Monia też nie przepadam za dekoracjami balonowymi, ale nie każda taka dekoracja jest kiczowata. Ja dekoracji nie będę miała, bo nie pasują do sali. Figurek na torcie nie będę miała, bo nie podoba mi się to poprostu. Suknię szeroką i na kołach chyba tak, a jeśli ktoś ją uzna za kicz-jego sprawa. Przystroić samochód właśnie zamierzam za pomocą 2-óch szarf na masce i na nich malutkich bukiecików kwiatów.
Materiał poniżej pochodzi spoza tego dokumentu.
Lemma wait_local_sent pid timeout sig w :
  0 < pid -> sig <> 0 ->
  exists sent, w_acts (wait_local pid timeout sig w).2 = w_acts w ++ Kill pid sig :: (Kill pid <$> sent).
Proof.
  intros Hp Hs. unfold wait_local, WaitLocalProcess. rw (proj2 (Z.leb_gt pid 0)); [lia|].
  rw (proj2 (Z.eqb_neq sig 0)) //=. destruct (WaitProcess.wait_go_timeout _ (timer_fires (w_acts w) pid timeout)) as [b Eb].
  rw Eb. destruct (kill_at (w_acts w) pid sig); [|by exists []..].
  destruct b; [|by exists []]. destruct (kill_at (w_acts w) pid SIGKILL); by exists [SIGKILL].
Qed.

Lemma nydusd_Stop_spec n w :
  let '(r, (n', w')) := nydusd_Stop (n, w) in r = Ok tt /\ signals (nd_pid n) w w'.
Proof.
  unfold nydusd_Stop, nydusd_kill, signals. munfold. simpl. destruct (Z.leb_spec (nd_pid n) 0) as [Hp|Hp]; simpl; rw ?host_run; simpl.
  - rw ?host_run. simpl. split; [done|]. rw -app_assoc. eexists. split_and!; [done|lia|]. set_solver.
  - rw ?host_run. simpl.
    destruct (wait_local_sent (nd_pid n) nydusdStopTimeoutSecs SIGTERM w Hp ltac:(done)) as [sent E]. rw E -!app_assoc.
    split; [done|]. simpl. eexists. split_and!; [done|by intros _; exists SIGTERM; eexists|].
    intros p sig. rw elem_of_cons elem_of_app list_elem_of_fmap. set_solver.
Qed.

Lemma Stop_spec d w : let '(r, (d', w')) := Stop (d, w) in r = Ok tt /\ signals (pid_of d) w w'.
Proof.
  unfold Stop, dispatch. simpl. destruct d as [v|n].
  - pose proof (virtiofsd_Stop_spec v w). by destruct (virtiofsd_Stop (v, w)) as [r [v' w']].
  - pose proof (nydusd_Stop_spec n w). by destruct (nydusd_Stop (n, w)) as [r [n' w']].
Qed.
Też uważam że wydawanie kupy kasy na żywe kwiaty do dekoracji to przesada, no chyba że ktoś kompletnie nie liczy się z kasą. Niemniej niektóre sztuczne wyglądają nieciekawie i naprawdę sztucznie. Na razie nie wiem jaka będzie dekoracja kościoła, ale raczej skromnie. Z oczepin i konkursów rezygnuję, bo mnie to nie bawi i tyle. Piosenki dla rodziców nie planuję, i bez tego wiedzą, ile im zawdzięczam. Tablic rejestracyjnych zmieniać nie planuję, nie czuję takiej potrzeby. Tablic za naszymi krzesłami mam nadzieję, że nam lokal nie zafunduje

. Zdjęć studyjnych ze sztucznym tłem nie będzie. Płonących dań też nie, ale tort raczej piętrowy i z fontanną

. Koka z moich włosów nie ukręcę, choćbym nie wiem nawet jak chciała. Garnitur będzie ciemny coby optycznie nieco wyszczuplił

. Z rękawiczek zrezygnowałam-bo jak dla mnie niewygodne. Etykiet '' wódka weselna '' brak-po się męczyć z naklejaniem? Nie podejrzewam tańca w otoczce z kwiatów. Ale i tak koniec końców ktoś może uznać, że wesele było kiczowate. Ale co z tego? Dla mnie najważniejsze, żebym ja była zadowolona.